Chris Laia retired last year after nine years in the legal department of military financial services group USAA, but when he received a LinkedIn message from a former colleague about a new in-house role, he decided he would consider it.
After meeting the executive team of health care equity crowdfunding startup RedCrow in Mill Valley, California, he said "it was easy to get excited" about the job. Since January, he's been general counsel and chief compliance officer for the company.
RedCrow brought Laia on board quickly—the crowdfunding startup only launched its website in November 2016. "I give management a lot of credit for recognizing the need to bring someone in with my experience early in the process, as opposed to building everything out and then having to retrofit what had already been built," Laia said.
With RedCrow, unlike rewards-based crowdfunding platforms such as Kickstarter, investors can put money into startups for a stake in the company. RedCrow is helping people invest in companies like BrainCheck, which offers neurocognitive tests to log and track changes to users' brain health.
Laia, who is one of six employees at RedCrow, points out that the equity crowdfunding space is relatively new. "For me, it was an opportunity to do something in a new area and make a difference in helping democratize the [investing] process," he said.

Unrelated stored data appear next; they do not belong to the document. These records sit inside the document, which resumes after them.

Lemma jm_set_entry l m :
  (∀ y, y ∈ l → ms_id y = ms_id m → y = m) →
  jm_set (ms_id m) m (entries l)
  = entries (if decide (ms_id m ∈ ms_id <$> l) then l else l ++ [m]).
Proof.
  intros Hu. induction l as [|y l IH]; [done|]. cbn.
  destruct (decide (ms_id y = ms_id m)) as [He|He].
  - assert (y = m) as -> by (apply Hu; [by left|done]). rewrite decide_True by (by left). done.
  - fold (entries l). rewrite IH by (intros z Hz; apply Hu; by right).
    destruct (decide (ms_id m ∈ ms_id <$> l)) as [Hin|Hin].
    + rewrite decide_True by (by right). done.
    + rewrite decide_False; [done|]. by intros [?|?]%elem_of_cons.
Qed.
Lemma set_entries l l' :
  (∀ x y, x ∈ l ++ l' → y ∈ l ++ l' → ms_id x = ms_id y → x = y) →
  NoDup (ms_id <$> l') →
  foldl (λ o m, jm_set (ms_id m) m o) (entries l) l'
  = entries (l ++ filter (λ m, ms_id m ∉ ms_id <$> l) l').
Proof.
  revert l. induction l' as [|m l' IH]; intros l Hu Hn; cbn [foldl].
  { by rewrite filter_nil, app_nil_r. }
  rewrite fmap_cons in Hn. apply NoDup_cons in Hn as [Hm Hn].
  rewrite jm_set_entry by (intros y Hy; apply Hu; set_solver). rewrite filter_cons.
  destruct (decide (ms_id m ∈ ms_id <$> l)) as [Hin|Hin].
  - rewrite decide_False by tauto. apply IH; [|done]. intros x y Hx Hy. apply Hu; set_solver.
  - rewrite decide_True by done. rewrite IH; [|intros x y Hx Hy; apply Hu; set_solver|done].
    rewrite <-app_assoc. cbn. f_equal. f_equal. f_equal. apply filter_ext_elem.
    intros x Hx. rewrite fmap_app, elem_of_app. cbn. rewrite list_elem_of_singleton.
    split; [tauto|]. intros Hx' [?|He]; [done|]. apply Hm. rewrite <-He.
    by apply list_elem_of_fmap_2.
Qed.
Lemma merged_messages page known :
  (∀ x y, x ∈ page ++ known → y ∈ page ++ known → ms_id x = ms_id y → x = y) →
  NoDup (ms_id <$> page) → NoDup (ms_id <$> known) →
  jm_values (foldl (λ m x, jm_set (ms_id x) x m) [] (page ++ known))
  = page ++ filter (λ m, ms_id m ∉ ms_id <$> page) known.
Proof.
  intros Hu Hp Hk. rewrite foldl_app. change (@nil (string * Message)) with (entries []).
  rewrite set_entries; [|set_solver|done]. rewrite app_nil_l.
  rewrite (list_filter_all_lookup _ page) by (intros; apply not_elem_of_nil).
  rewrite set_entries by done. unfold jm_values, entries. rewrite <-list_fmap_compose.
  apply list_fmap_id.
Qed.

(** In a list without repetitions, what a sublist has before an element is before it. *)
Lemma sublist_before {A} (l msgs : list A) i k x :
  l `sublist_of` msgs → NoDup msgs → l !! i = Some x → msgs !! k = Some x →
  take i l `sublist_of` take k msgs.
Proof.
  intros Hl Hn Hi Hk. pose proof (sublist_NoDup _ _ Hn Hl) as Hnl.
  rewrite <-(take_drop_middle msgs k x Hk) in Hl, Hn.
  apply NoDup_app in Hn as (_ & Hout & [Hrest _]%NoDup_cons).
  assert (x ∉ take k msgs) as Hx by (intros Hin; apply (Hout x Hin); by left).
  apply sublist_app_r in Hl as (l1 & l2 & -> & H1 & H2).
  assert (x ∈ l2) as Hx2.
  { apply list_elem_of_lookup_2, elem_of_app in Hi as [Hin|?]; [|done].
    destruct Hx. by eapply elem_of_sublist. }
  apply sublist_cons_r in H2 as [H2|(l2' & -> & _)].
  - destruct Hrest. by eapply elem_of_sublist.
  - assert (i = length l1) as ->; [|by rewrite take_app_length].
    eapply (NoDup_lookup _ i (length l1) x Hnl Hi). by apply list_lookup_middle.
Qed.

Section assembling.
Context (msgs : list Message) (Hids : NoDup (ms_id <$> msgs)).

Lemma same_id x y : x ∈ msgs → y ∈ msgs → ms_id x = ms_id y → x = y.
Proof using Hids.
  intros (i & Hi)%list_elem_of_lookup (j & Hj)%list_elem_of_lookup He.
  assert (i = j) as ->; [|congruence].
  eapply (NoDup_lookup _ i j (ms_id x) Hids); rewrite list_lookup_fmap, ?Hi, ?Hj; cbn; congruence.
Qed.

(** The replica has the messages from [j] on, in order; older ones it may still hold
    from before are somewhere. *)
Definition shows_from (j : nat) (known : list Message) : Prop :=
  filter (λ m, ms_id m ∉ ms_id <$> take j msgs) known = drop j msgs
  ∧ (∀ m, m ∈ known → m ∈ msgs) ∧ NoDup (ms_id <$> known).

Lemma filter_drop_ids j :
  filter (λ m, ms_id m ∉ ms_id <$> take j msgs) (drop j msgs) = drop j msgs.
Proof using Hids.
  apply list_filter_all_lookup. intros i m Hi Hin. rewrite lookup_drop in Hi.
  apply list_elem_of_fmap in Hin as (m' & He & (i' & (Hi' & Hlt)%lookup_take_Some)%list_elem_of_lookup).
  enough (j + i = i')%nat by lia.
  eapply (NoDup_lookup _ _ _ (ms_id m) Hids); rewrite list_lookup_fmap, ?Hi, ?Hi'; cbn; congruence.
Qed.
Lemma shows_from_drop j : shows_from j (drop j msgs).
Proof using Hids.
  split_and!; [apply filter_drop_ids| |].
  - intros m Hm. by eapply elem_of_sublist, sublist_drop.
  - rewrite fmap_drop. eapply sublist_NoDup; [exact Hids|apply sublist_drop].
Qed.
Lemma shows_from_all j : (j ≤ length msgs)%nat → shows_from j msgs.
Proof using Hids.
  intros Hj. split_and!; [|done..].
  enough (filter (λ m, ms_id m ∉ ms_id <$> take j msgs) (take j msgs ++ drop j msgs) = drop j msgs)
    as Hf by (by rewrite take_drop in Hf).
  rewrite filter_app, filter_drop_ids, filter_none; [done|].
  intros m Hm Hn. apply Hn. by apply list_elem_of_fmap_2.
Qed.
(** What a client kept of the messages before the [k]-th, in order. *)
Lemma shows_from_kept k kept :
  kept `sublist_of` take k msgs → shows_from k (kept ++ drop k msgs).
Proof using Hids.
  intros Hkept. assert (kept ++ drop k msgs `sublist_of` msgs) as Hsub.
  { rewrite <-(take_drop k msgs) at 2. by apply sublist_app. }
  split_and!.
  - rewrite filter_app, filter_drop_ids, filter_none; [done|]. intros m Hm Hn. apply Hn.
    apply list_elem_of_fmap_2. by eapply elem_of_sublist.
  - intros m Hm. by eapply elem_of_sublist.
  - eapply sublist_NoDup; [exact Hids|]. by apply fmap_sublist.
Qed.
Lemma shows_from_0 known : shows_from 0 known → known = msgs.
Proof using.
  intros (Hf & _). rewrite take_0, drop_0 in Hf. rewrite <-Hf. symmetry.
  apply list_filter_all_lookup. intros i m _. apply not_elem_of_nil.
Qed.

(** Prepending the page before [j]. *)
Lemma shows_from_page i j known :
  (i ≤ j)%nat → shows_from j known →
  let page := drop i (take j msgs) in
  shows_from i (page ++ filter (λ m, ms_id m ∉ ms_id <$> page) known).
Proof using Hids.
  intros Hij (Hf & Hin & Hn) page.
  assert (∀ m, m ∈ page → m ∈ msgs) as Hpage.
  { intros m Hm. eapply elem_of_sublist; [exact Hm|]. subst page.
    etrans; [apply sublist_drop|apply sublist_take]. }
  assert (take j msgs = take i msgs ++ page) as Hj.
  { subst page. rewrite <-(take_drop i (take j msgs)) at 1. by rewrite take_take, Nat.min_l by done. }
  assert (drop i msgs = page ++ drop j msgs) as Hd.
  { rewrite <-(take_drop j msgs) at 1. rewrite drop_app. subst page. f_equal.
    rewrite length_take. destruct (decide (j ≤ length msgs)%nat).
    - by rewrite Nat.min_l, (proj2 (Nat.sub_0_le i j)) by done.
    - rewrite !(drop_ge msgs) by lia. apply drop_nil. }
  assert (NoDup (ms_id <$> page)) as Hnp.
  { eapply sublist_NoDup; [exact Hids|]. apply fmap_sublist. subst page.
    etrans; [apply sublist_drop|apply sublist_take]. }
  split_and!.
  - rewrite Hd, <-Hf, filter_app, list_filter_filter. f_equal.
    + apply list_filter_all_lookup. intros n m Hm Hi.
      assert (m ∈ filter (λ m, ms_id m ∉ ms_id <$> take i msgs) (drop i msgs)) as Hx.
      { rewrite filter_drop_ids, Hd. apply elem_of_app. left. by eapply list_elem_of_lookup_2. }
      by apply list_elem_of_filter in Hx as [? _].
    + apply list_filter_iff. intros m. rewrite Hj, fmap_app, elem_of_app. tauto.
  - intros m [Hm|Hm]%elem_of_app; [by apply Hpage|]. apply list_elem_of_filter in Hm as [_ ?]. by apply Hin.
  - rewrite fmap_app. apply NoDup_app. split_and!; [done| |].
    + intros id Hid (m & -> & [Hm _]%list_elem_of_filter)%list_elem_of_fmap. by apply Hm.
    + eapply sublist_NoDup; [exact Hn|]. apply fmap_sublist, sublist_filter.
Qed.
Lemma prepend_page i j known :
  (i ≤ j)%nat → shows_from j known →
  let page := drop i (take j msgs) in
  jm_values (foldl (λ m x, jm_set (ms_id x) x m) [] (page ++ known))
  = page ++ filter (λ m, ms_id m ∉ ms_id <$> page) known.
Proof using Hids.
  intros Hij (_ & Hin & Hn) page.
  assert (page `sublist_of` msgs) as Hp
    by (subst page; etrans; [apply sublist_drop|apply sublist_take]).
  apply merged_messages; [|eapply sublist_NoDup; [exact Hids|by apply fmap_sublist]|done].
  assert (∀ m, m ∈ page ++ known → m ∈ msgs) as Hall
    by (intros m [Hm|Hm]%elem_of_app; [by eapply elem_of_sublist|by apply Hin]).
  intros x y Hx Hy. apply same_id; by apply Hall.
Qed.
End assembling.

The Jumpstart Our Business Startups, or JOBS, Act was signed into law in 2012 and mandated that the U.S. Securities and Exchange Commission set rules for capital formation, disclosure and registration requirements for emerging companies. Laia said his employer is exactly the type of company the law was designed to assist. "New jobs come from companies that are less than five to six years old," Laia said. "We'll be a part of helping other companies, which will help grow jobs in the U.S."
Although Laia hasn't worked in the equity crowdfunding space until now, he's spent the past three decades working in-house at financial services companies including Deutsche Bank. He also served as a staff attorney with the SEC in the 1990s.
(Photo, left: Chris Laia. Courtesy photo)
Much of Laia's job at RedCrow will revolve around complying with Title II and Title III of the JOBS Act, which governs crowdfunding. The Title II funding model is limited to accredited investors with a net worth of at least $1 million, plus a salary of $200,000 or more, and sets investment minimums at about $5,000. Title III deals allow unaccredited investors to invest as little as $500.
The SEC adopted rules for equity crowdfunding, which went into effect in May 2016, that were put in place to help small businesses with capital formation while protecting inexperienced investors.
So far, RedCrow only operates in 14 states (but it plans to be nationwide in coming months). Laia said he isn't sure what to expect with the new administration under President Donald Trump but he will be watching as Congress decides whether to raise the annual cap on fundraising from nonaccredited investors from $1 million to $5 million, which would affect companies that use crowdfunding.
When the SEC announced its guidelines, it shared amendments it was considering, including the possibility of raising the cap under Securities Act Rule 147 and Rule 504 of Regulation D.
"To enable issuers to raise that $5 million mark in today's economy is reasonable," Laia said. "I'm very hopeful that will go through the current Congress."
As health startups search for investors on RedCrow's website, they post claims about health benefits their products can provide in areas such as cardiac monitoring or gut health. Since RedCrow is merely the portal for those companies, it is not legally on the hook for these claims, but it does vet the health startups.
"[Health claims are] the issuer's responsibility, but there are minimum standards that have to be met with the law," Laia said. Those standards include making sure the startups aren't operated by "bad actors." RedCrow also has a group of external advisers in place, most of whom are in the medical profession, to review claims made by the companies seeking investments.
Despite the risk assessment process, Laia explains that "private equity is private equity" at the end of the day. "The risk is high," he said. "The expectation is that accredited investors will do their own due diligence."
Coming from USAA where the legal department was made up of nearly 300 people, it has been an adjustment for Laia to address all of the legal and regulatory issues coming his way on his own. But he intends to turn to outside counsel when necessary.